Petero Okotai participated on the Cook Islands' behalf in the men's 100 meters breaststroke. He was the only Cook Islander participating in the event, or in any swimming event in general in Beijing. Okotai was 27 years old at the time of his participation at the 2008 Summer Olympics, and had not previously participated in any Olympic games. During the preliminary rounds, which took place on 9 August, the Cook Islander participated in the first heat, which included three people. Of those three, Okotai ranked third after finishing the event in 1:20.20. Oman's Mohammed Al-Habsi ranked ahead of Okotai (1:12.28), while Qatar's Osama Mohammed Ye Alarag took first in the heat (1:10.83). Of the 63 athletes who finished the qualification heats, Okotai ranked last. He did not advance to later rounds.
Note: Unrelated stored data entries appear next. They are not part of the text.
Lemma world_reflexion_mat_diag : world_reflexion_mat = WorldReflect.
Proof.
  unfold world_reflexion_mat, WorldReflect, diag.
  replace (-0)%R with 0%R by lra. reflexivity.
Qed.

Lemma local_reflexion_mat_diag : local_reflexion_mat = LocalReflect.
Proof. reflexivity. Qed.

Lemma set_xform_by_keeps g : keeps_name (set_xform_by g).
Proof. intros n; split; reflexivity. Qed.

Lemma update_node_compose i f g s :
  keeps_name f ->
  update_node i g (update_node i f s) = update_node i (fun x => g (f x)) s.
Proof.
  intros Hf. unfold update_node; simpl. f_equal. rewrite map_map.
  apply map_ext. intros n. destruct (Nat.eqb (n_id n) i) eqn:E.
  - destruct (Hf n) as [-> _]. now rewrite E.
  - now rewrite E.
Qed.

Lemma find_node_touched nm i f s n :
  keeps_name f -> find_node nm s = Some n -> n_id n = i ->
  find_node nm (update_node i f s) = Some (f n).
Proof.
  intros Hf Hn Hi. rewrite find_node_update_node, Hn by assumption. simpl.
  unfold touch. now rewrite Hi, Nat.eqb_refl.
Qed.

Lemma find_node_untouched nm i f s n :
  keeps_name f -> find_node nm s = Some n -> n_id n <> i ->
  find_node nm (update_node i f s) = Some n.
Proof.
  intros Hf Hn Hi. rewrite find_node_update_node, Hn by assumption. simpl.
  unfold touch. apply Nat.eqb_neq in Hi. now rewrite Hi.
Qed.

Lemma getAttr_worldMatrix_ok nm s n :
  find_node nm s = Some n -> getAttr_worldMatrix nm s = Ok (t_matrix (n_xform n)) s.
Proof.
  intros H. unfold getAttr_worldMatrix. now rewrite (bind_step _ _ _ _ _ (node_ok _ _ _ H)).
Qed.

Lemma xform_query_rotation_ws_ok nm s n :
  find_node nm s = Some n -> xform_query_rotation_ws nm s = Ok (t_rotate (n_xform n)) s.
Proof.
  intros H. unfold xform_query_rotation_ws.
  now rewrite (bind_step _ _ _ _ _ (node_ok _ _ _ H)).
Qed.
| Athlete | Event | Heat |  | Semifinal |  | Final |  |
| Time | Rank | Time | Rank | Time | Rank |
| Petero Okotai | 100 m breaststroke | 1:20.20 | 63 | Did not advance |  |  |  |

==Weightlifting ==

Sam Pera, Jr. was the only Cook Islander participating in weightlifting during the Beijing Olympics. Born on the island of Rarotonga, the most populous Cook Island, Pera is the son of Sam Nunuke Pera, who competed for the Cook Islands in the same event in 1992 (Barcelona), 1996 (Atlanta) and 2004 (Athens). Sam Pera, Jr. participated in men's _105kg (heavyweight) at age 19, which marked the first time he competed in any Olympic games. The event occurred on 19 August, and included 14 competitors in all. The snatch phase of the event occurred first, and Pera was given three tries. On the first, he successfully lifted 148 kilograms; on the second, he unsuccessfully attempted to lift 155 kilograms; and on the third and final, he lifted the 155 kilograms with success. The clean and jerk phrase followed, and Pera was again given three attempts. He successfully lifted 188 kilograms on his first and second tries, and successfully lifted 195 kilograms on his third attempt. Because his highest score during the snatch round was 155 kilograms and his highest during clean and jerk was 195 kilograms, the total of the two equaled his total score of 350 points. Overall, Pera ranked twelfth of the thirteen finishing athletes. Tonga's Maamaloa Lolohea ranked behind him (313 points), while Finland's Antti Everi ranked ahead (366 points). The year's gold medalist, Matthias Steiner, earned 461 points.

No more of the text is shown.